GOP's Benghazi gambit neither practical nor plausible

Weeks before a Presidential election, a terrible tragedy occurred in Benghazi, Libya: a terrorist attack left four Americans dead, including the U.S. Ambassador. Politics is politics, so have at it. Since Americans went to the polls and re-elected President Obama to a second four-year term, however, treating Benghazi as Watergate 2.0 has become gratuitous.

There is a need to step out of the he-said-she-said moment. The entire premise that Susan Rice (our Ambassador to the United Nations) is under suspicion, or that any nominee to succeed Hillary Clinton as Secretary of State should be blocked until we get all the answers, is neither practical nor plausible.


What happened in Benghazi was horrible and tragic, and very possibly preventable. But it shouldn't have taken The Daily Show's Jon Stewart to point out the intrinsic hypocrisy -- that Condoleezza Rice sailed through confirmation for Secretary of State despite having knowingly lied about Iraq's "weapons of mass destruction" while she was National Security Adviser -- and no one in the Bush administration was ever held to account for intelligence gaps in the lead-up to 9/11, when
nearly 3,000 people were murdered by Al Qaeda on U.S. soil. The United States continues to face foreign policy challenges around the world, and tying up key Administration assets and distracting public attention does our national interest little good. Any changes we need to make in our security deployments and intelligence vetting will not be facilitated by a process that has been antagonistic since a few hours after the attack. We need a strong and credible Secretary of State. And as has been noted, the fact that many Republicans would be happy to see John Kerry nominated instead of Susan Rice carries the unseemly scent of partisan angling for his Senate seat.

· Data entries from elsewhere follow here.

Local Open Scope string_scope.
Local Open Scope list_scope.
Local Open Scope Z_scope.

(* ===================================================================== *)
(** ** Toolkit value types *)
(* ===================================================================== *)

(** [Qt::TextElideMode]. *)
Inductive TextElideMode : Type :=
| ElideLeft
| ElideRight
| ElideMiddle
| ElideNone.

Definition TextElideMode_eqb (a b : TextElideMode) : bool :=
  match a, b with
  | ElideLeft, ElideLeft => true
  | ElideRight, ElideRight => true
  | ElideMiddle, ElideMiddle => true
  | ElideNone, ElideNone => true
  | _, _ => false
  end.

(** [std::numeric_limits<int>::max()] for the toolkit's 32-bit [int]. *)
Definition INT_MAX : Z := 2147483647.

(** [QSize]: a width and a height. *)
Record QSize : Type := mkQSize { wd : Z; ht : Z }.

(** [QSize::boundedTo]: the componentwise minimum. *)
Definition boundedTo (s other : QSize) : QSize :=
  {| wd := Z.min (wd s) (wd other); ht := Z.min (ht s) (ht other) |}.

(** [QRect] stores its two corners; [right()] and [bottom()] are the
    coordinates of the last column and row, so [width() = x2 - x1 + 1]. *)
Record QRect : Type := mkQRect { x1 : Z; y1 : Z; x2 : Z; y2 : Z }.

Definition QRect_xywh (x y w h : Z) : QRect :=
  {| x1 := x; y1 := y; x2 := x + w - 1; y2 := y + h - 1 |}.

Definition left (r : QRect) : Z := x1 r.
Definition top (r : QRect) : Z := y1 r.
Definition right (r : QRect) : Z := x2 r.
Definition width (r : QRect) : Z := x2 r - x1 r + 1.
Definition height (r : QRect) : Z := y2 r - y1 r + 1.

Definition adjust (dx1 dy1 dx2 dy2 : Z) (r : QRect) : QRect :=
  {| x1 := x1 r + dx1; y1 := y1 r + dy1; x2 := x2 r + dx2; y2 := y2 r + dy2 |}.

(** [QRegExp(pattern, Qt::CaseInsensitive)]: the pattern and its case
    sensitivity; matching is the toolkit's. *)
Inductive CaseSensitivity : Type := CaseInsensitive | CaseSensitive.
Record QRegExp : Type := mkQRegExp { pattern : string; caseSensitivity : CaseSensitivity }.

(** [QString::isEmpty], [QString::left] and [QString::mid]. *)
Definition isEmpty (s : string) : bool :=
  match s with EmptyString => true | String _ _ => false end.

Definition qleft (n : nat) (s : string) : string := substring 0 n s.
Definition mid (pos n : nat) (s : string) : string := substring pos n s.

(* ===================================================================== *)
(** ** Rich-text documents and their editing cursor *)
(* ===================================================================== *)

(** A [QTextDocument] is the sequence of its characters, each with its
    character format; paragraph separators between blocks are characters of
    that sequence.  The separator that ends the last block is not stored:
    [characterCount] counts it, and the position [End] is just before it. *)
Section Document.
Variable Fmt : Type.
(** Every operation leaves the connector in a state its item generator
    passes through. *)
Lemma invoke_state op self :
  ∃ p is_slim win,
    invoke sch w k op self = (log p, with_retrieved_ids self (led p))
    ∧ (p = enter self
       ∨ p = final (_fetch_drive_items sch w self is_slim win (enter self))
       ∨ p ∈ (yielded (_fetch_drive_items sch w self is_slim win
                         (enter self))).*2).
Proof.
  assert (∀ win, ∃ p,
    (calls (_extract_docs_from_google_drive sch w self win),
     self_after (_extract_docs_from_google_drive sch w self win))
    = (log p, with_retrieved_ids self (led p))
    ∧ (p = enter self
       ∨ p = final (_fetch_drive_items sch w self false win (enter self))
       ∨ p ∈ (yielded (_fetch_drive_items sch w self false win
                         (enter self))).*2)) as Hdocs.
  { intros win. unfold _extract_docs_from_google_drive.
    destruct (creds self); [|eexists; split; [done|by left]].
    destruct (primary_admin_email self);
      [|eexists; split; [done|by left]].
    destruct (docs_loop _ _ _ _ _ _) as [bs fb].
    destruct (out _); eexists; (split; [done|right; by left]). }
  destruct op as [|start end_|win callback]; cbn.
  - unfold load_from_state. rewrite calls_reraise, self_after_reraise.
    destruct (Hdocs {| start := None; end_ := None |}) as (p & Hp & Hr).
    by exists p, false, {| start := None; end_ := None |}.
  - unfold poll_source. rewrite calls_reraise, self_after_reraise.
    destruct (Hdocs {| start := Some start; end_ := Some end_ |})
      as (p & Hp & Hr).
    by exists p, false, {| start := Some start; end_ := Some end_ |}.
  - unfold retrieve_all_slim_documents.
    rewrite calls_reraise, self_after_reraise.
    unfold _extract_slim_docs_from_google_drive.
    destruct (slim_loop _ _ _ _ _ _ _) as [[bs [last|e]] s] eqn:Hloop.
    + destruct (out _); eexists _, true, win;
        (split; [done|right; by left]).
    + apply slim_loop_state in Hloop.
      exists s, true, win. split; [done|]. by right; right.
Qed.

Lemma invoke_grows op self :
  ∃ ids,
    (invoke sch w k op self).2 = with_retrieved_ids self ids
    ∧ _retrieved_ids self ⊆ ids.
Proof.
  destruct (invoke_state op self) as (p & is_slim & win & -> & Hp).
  exists (led p). split; [done|].
  pose proof (asc_fetch_drive_items sch w self is_slim win (enter self))
    as (Hfin & Hy & _)%ascending_alt.
  rewrite Forall_forall in Hy.
  destruct Hp as [->|[->|Hp]]; [done|done|]. by apply Hy.
Qed.

End Operations.

Example configured_by_init :
  connector false false false
    (Some "https://drive.google.com/drive/folders/D1") None 2
    ServiceAccountCredentials
  = Some (configured false false false {["D1"]} ∅ 2 ServiceAccountCredentials)
  ∧ connector true true true None None 2 OAuthCredentials
    = Some (configured true true true ∅ ∅ 2 OAuthCredentials)
  ∧ connector true false false None None 2 OAuthCredentials
    = Some (configured true false false ∅ ∅ 2 OAuthCredentials).
Proof. repeat split; vm_compute; reflexivity. Qed.

(** The scenario of the specification: D1 is listed once, as admin@x.org,
    its two items arrive in one batch, and nothing is raised. *)
Example roster_scenario :
  let c := load_from_state fifo roster_store (constants 500)
             (configured false false false {["D1"]} ∅ 2
                ServiceAccountCredentials) in
  batches c = [[{| document_id := "a" |}; {| document_id := "b" |}]]
  ∧ ending c = Ok tt
  ∧ calls c = [EvUsersList true; EvUsersList false; EvDrivesList;
               EvProbe "admin@x.org";
               EvSharedDrive "admin@x.org" "D1" false;
               EvProbe "user@x.org"]
  ∧ _retrieved_ids (self_after c) = {["D1"]}.
Proof. vm_compute. repeat split. Qed.
(** When the four values are numbers and no rule holds, the single no-flags
    entry is produced. *)
Lemma no_rule_holds_no_flags (feat : gmap string pyobj) (x1 x2 x3 x4 : number) :
  feature_number feat "tx_count" 0 = Some x1 ->
  feature_number feat "tx_freq_per_day" 0 = Some x2 ->
  feature_number feat "repeated_ratio" 0 = Some x3 ->
  feature_number feat "hour_entropy" 10 = Some x4 ->
  num_lt x1 lit_3 = false ->
  num_gt x2 lit_50 = false ->
  num_gt x3 lit_0_6 = false ->
  num_lt x4 lit_1_0 = false ->
  heuristic_signals feat = Ok [NO_FLAGS].
Proof.
  intros H1 H2 H3 H4 C1 C2 C3 C4.
  destruct (heuristic_signals_evaluate feat x1 x2 x3 x4) as (-> & V1 & V2 & V3 & V4);
    try done.
  unfold evaluate, code_table, rule_table.
  cbn -[num_lt num_gt feature_value].
  by rewrite V1, V2, V3, V4, C1, C2, C3, C4.
Qed.

(** C1 (amended): on every feature vector the rule layer evaluates exactly the
    four rules of the table, each firing iff its threshold condition holds
    (tx_count < 3, tx_freq_per_day > 50, repeated_ratio > 0.6,
    hour_entropy < 1.0), producing for each fired rule the flag text of
    [app.py], and the flags appear in the fixed order of the table. *)
Theorem heuristic_rules_in_table_order (feat : gmap string pyobj) :
  is_feature_vector feat ->
  exists out : list string,
    heuristic_signals feat = Ok out
    /\ out = evaluate code_table NO_FLAGS (feature_value feat)
    /\ (FLAG_FEW_TX ∈ out <->
          num_lt (feature_value feat "tx_count") lit_3 = true)
    /\ (FLAG_HIGH_FREQ ∈ out <->
          num_gt (feature_value feat "tx_freq_per_day") lit_50 = true)
    /\ (FLAG_REPEATED ∈ out <->
          num_gt (feature_value feat "repeated_ratio") lit_0_6 = true)
    /\ (FLAG_LOW_ENTROPY ∈ out <->
          num_lt (feature_value feat "hour_entropy") lit_1_0 = true)
    /\ (out = [NO_FLAGS] \/ (out <> [] /\ sublist out ALL_FLAGS)).
Proof.
  intros Hfv. eexists. split; [by apply heuristic_signals_feature_vector|].
  split; [done|]. apply evaluate_code_table.
Qed.
(** * Kids soundboard: the persistence service and the recording session

    A shallow embedding of [src/database.service.ts] (the [DatabaseService]
    wrapper around the browser's IndexedDB), of the recording and form
    handlers of [src/app.component.ts] and of the service worker [src/sw.js],
    with the properties the specification states about them and further
    properties read off the code.

    The browser is the environment of this code.  Its parts are modelled
    as far as the code drives them: an IndexedDB object store with a key
    path, a key generator and indexes; the open request with its upgrade
    event, and the time during which it is in flight; a media recorder
    delivering chunks and firing its stop event; the alert, console and
    object-URL tables; the worker's caches.

    Awaited calls are taken as one step.  Where the code leaves a call
    running without awaiting it ([addItem]), or waits on a promise that
    others wait on too ([dbPromise]), the order of events is modelled. *)

From stdpp Require Import base numbers option list strings gmap sorting.

Local Open Scope Z_scope.

(** ** Values the browser hands around *)

Inductive DOMException :=
  | ConstraintError | DataError | ReadOnlyError | NotFoundError
  | VersionError | AbortError | InvalidStateError
  | NotAllowedError | NotReadableError | NotSupportedError.

(** What a promise is rejected with: [request.error], a caught exception, or
    a bare string as in [reject('IndexedDB not supported')]. *)
Inductive Reason :=
  | Exception (e : DOMException)
  | Message (s : string).

(** A settled promise. *)
Inductive Promise (A : Type) :=
  | Fulfilled (a : A)
  | Rejected (r : Reason).
Arguments Fulfilled {A} a.
Arguments Rejected {A} r.

Definition is_rejected {A} (p : Promise A) : bool :=
  match p with Rejected _ => true | Fulfilled _ => false end.

(** A [Blob]: opaque bytes with a MIME type.  A [File] is a [Blob]. *)
Module Blob.
Record t := mk { bytes : list Byte.byte; type : string }.

(** [new Blob(blobParts, { type })]: the parts' bytes, in order. *)
Definition new (blobParts : list t) (ty : string) : t :=
  {| bytes := concat (map bytes blobParts); type := ty |}.
End Blob.

(** ** The records of [database.service.ts] *)

Module Category.
Record t := mk { id : option Z; name : string; picture : Blob.t }.
End Category.

Module Item.
Record t := mk {
  id : option Z;
  categoryId : Z;
  name : string;
  picture : Blob.t;
  sound : Blob.t
}.
End Item.

Definition DB_NAME : string := "KidsSoundboardDB".
Definition DB_VERSION : Z := 1.
Definition CATEGORIES_STORE : string := "categories".
Definition ITEMS_STORE : string := "items".

(** ** IndexedDB object stores *)

(** What an object store needs of its values: evaluating a key path to a
    numeric key, and injecting a generated key at the path ['id'] (the only
    key path the service declares). *)
Class Storable (V : Type) := {
  evaluate : string → V → option Z;
  inject : Z → V → V;
  evaluate_inject_id : ∀ k v, evaluate "id" (inject k v) = Some k;
  evaluate_inject_other : ∀ p k v, p ≠ "id" → evaluate p (inject k v) = evaluate p v
}.

Definition Category_evaluate (p : string) (c : Category.t) : option Z :=
  if decide (p = "id") then Category.id c else None.

Definition Category_inject (k : Z) (c : Category.t) : Category.t :=
  {| Category.id := Some k; Category.name := Category.name c;
     Category.picture := Category.picture c |}.

Definition Item_evaluate (p : string) (i : Item.t) : option Z :=
  if decide (p = "id") then Item.id i
  else if decide (p = "categoryId") then Some (Item.categoryId i)
  else None.

Definition Item_inject (k : Z) (i : Item.t) : Item.t :=
  {| Item.id := Some k; Item.categoryId := Item.categoryId i;
     Item.name := Item.name i; Item.picture := Item.picture i;
     Item.sound := Item.sound i |}.

#[export] Instance Category_Storable : Storable Category.t.
Proof.
  refine {| evaluate := Category_evaluate; inject := Category_inject |}.
  - done.
  - intros p k v Hp. unfold Category_evaluate. by rewrite !decide_False.
Defined.

#[export] Instance Item_Storable : Storable Item.t.
Proof.
  refine {| evaluate := Item_evaluate; inject := Item_inject |}.
  - done.
  - intros p k v Hp. unfold Item_evaluate. by rewrite !(decide_False (P := p = "id")).
Defined.

Module IDB.

(** An index: its key path, its uniqueness flag and its entries, each an
    (index key, primary key) pair. *)
Record Index := mkIndex {
  ix_keyPath : string;
  ix_unique : bool;
  entries : gset (Z * Z)
}.

Record ObjectStore (V : Type) := mkStore {
  keyPath : string;
  autoIncrement : bool;
  records : gmap Z V;
  currentNumber : Z;
  indexes : gmap string Index
}.
Arguments mkStore {V}.
Arguments keyPath {V}.
Arguments autoIncrement {V}.
Arguments records {V}.
Arguments currentNumber {V}.
Arguments indexes {V}.

(** The key generator stops at 2^53. *)
Definition MAX_KEY : Z := 2 ^ 53.

Inductive IDBTransactionMode := readonly | readwrite.

Section store.
Context {V : Type} `{!Storable V}.

Definition emptyStore (kp : string) (ai : bool) : ObjectStore V :=
  mkStore kp ai ∅ 1 ∅.

(** The entry a value contributes to an index, if its key path
    evaluates. *)
Definition entry_of (ix : Index) (k : Z) (v : V) : gset (Z * Z) :=
  match evaluate (ix_keyPath ix) v with
  | Some p => {[ (p, k) ]}
  | None => ∅
  end.

Definition index_add (k : Z) (v : V) (ix : Index) : Index :=
  mkIndex (ix_keyPath ix) (ix_unique ix) (entries ix ∪ entry_of ix k v).

Definition index_remove (k : Z) (ix : Index) : Index :=
  mkIndex (ix_keyPath ix) (ix_unique ix)
          (filter (λ e, e.2 ≠ k) (entries ix)).

(** A unique index refuses a second record with the same index key. *)
Definition index_conflict (v : V) (ix : Index) : bool :=
  ix_unique ix &&
  match evaluate (ix_keyPath ix) v with
  | Some p => bool_decide (Exists (λ e, e.1 = p) (elements (entries ix)))
  | None => false
  end.

Definition any_conflict (v : V) (s : ObjectStore V) : bool :=
  bool_decide (Exists (λ ix, index_conflict v ix = true)
                      (map_to_list (indexes s)).*2).

Definition put_record (k : Z) (v : V) (n : Z) (s : ObjectStore V)
  : ObjectStore V :=
  mkStore (keyPath s) (autoIncrement s) (<[k := v]> (records s)) n
          (index_add k v <$> indexes s).

(** An explicit key moves the generator past it, capped at 2^53. *)
Definition bump (k : Z) (n : Z) : Z :=
  let v := Z.min k MAX_KEY in
  if decide (n ≤ v) then v + 1 else n.
(** * Stock checker: quote cache, watcher registry and comparisons

    A shallow embedding of the aggregation layer of the stock price checker
    (scripts/manager/stockmanager.js, stockwatcher.js, managers.js,
    scripts/data/stock.js, watcher.js, scripts/templates/data.js and
    scripts/net/outgoing/fetch.js), followed by the properties of that code.

    Conventions of the embedding.
    - A JavaScript number is an integer [Z]; NaN and fractions have no
      representative.  Every arithmetic fact below is about lengths of
      arrays or about values that passed the numeric guard of the source.
    - An object has an identity, a natural number handed out when it is
      constructed; [==] between two objects compares identities.
    - The code is asynchronous but single threaded; an [await] is a
      sequence point, so an operation is a function from the world to an
      outcome and the world it leaves.  A thrown error keeps the world
      reached when it was thrown: nothing is undone.
    - Text is a string of 8-bit characters.  [trim] and the symbol pattern
      are modelled on ASCII text; a property that depends on what [trim]
      removes asks for [ascii_text].
    - The remote quote service and the optional callbacks are part of the
      world.  Callbacks are observers: they return or throw, they do not
      write to the managers. *)

From Stdlib Require Import ZArith String Ascii List Lia.
From stdpp Require Import base gmap strings list pretty.

Open Scope string_scope.
Open Scope Z_scope.

(** ** Values *)

Inductive jsval : Type :=
| VUndefined
| VNull
| VBool (b : bool)
| VNum (n : Z)
| VStr (s : string)
| VDate (ms : Z)
| VObject.

(** [typeof value] *)
Definition typeof (value : jsval) : string :=
  match value with
  | VUndefined => "undefined"
  | VNull => "object"
  | VBool _ => "boolean"
  | VNum _ => "number"
  | VStr _ => "string"
  | VDate _ => "object"
  | VObject => "object"
  end.
(** * SmartSortierer: the suggestion engine and the file lifecycle

    A shallow embedding of [NAS/document_organizer.py] (the full service,
    module [DocumentOrganizer]) and [NAS/minimal_organizer.py] (the
    dependency-free variant, module [MinimalOrganizer]), followed by the
    properties of the suggestion pipeline, the learning store and the move
    operation.

    Conventions of the embedding.
    - A Python [str] is a list of Unicode code points ([pystr]); [len],
      slicing, [in], [split], [replace], [startswith] and [strip] are
      defined on it.  [str.lower] needs the Unicode case tables and is a
      field of [PyBuiltins].
    - A Python [float] is [pyfloat]: a rational, one of the two infinities,
      or NaN, with the IEEE comparisons.  Rounding is not modelled: the
      constants of the source (0.1, 0.2, 0.7, ...) denote the rationals
      they are written as.
    - [json.loads], [float(str)] and [str(value)] are library functions and
      are fields of [PyBuiltins].
    - Code that raises returns [inl e]; [try ... except] is a [match] on that
      sum.  Code that also mutates the process state or the file system runs
      in the monad [io], which keeps the state reached when the exception
      was raised. *)

From Stdlib Require Import ZArith QArith Lqa Ascii String.
From stdpp Require Import base option list gmap fin_maps sorting.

It makes little sense to argue that elements within the Obama administration would have opportunistically pushed the anti-U.S. protest angle in order to protect the President's anti-terrorism credentials ahead of the Presidential election. Even as a candidate four years ago, Barack Obama was being branded as naive for seeking to engage and win back the Arab and Islamic public. Mitt Romney consistently ridiculed Obama's foreign policy as the "apology tour", and blamed Obama's "appeasement" of radical Muslims even before the State Department had a chance to comment. With all this, if the Obama team were really looking to manipulate the information, it would have been far smarter to chalk up Benghazi to a one-off terrorist attack -- barely a blip amid the overall successful fight against Al-Qaeda. So, when Ambassador Rice went on all the Sunday morning shows and suggested the Consulate attack was connected to a current wave of popular protests across the Middle East, she was implicitly singing Romney's tune.

No one has been nominated yet to be the next Secretary of State, and it's not even clear how soon Secretary Clinton might choose to announce her own departure. The President won re-election with popular backing of his foreign policy performance, despite the early clamor over Benghazi. Republican Senators should settle down, and the Administration should follow the President's lead by not dignifying the attacks with anything beyond normal briefings and the investigation already underway.

Largely thanks to the Obama team's record of national security accomplishments, we again have real work to do, and the world is not waiting.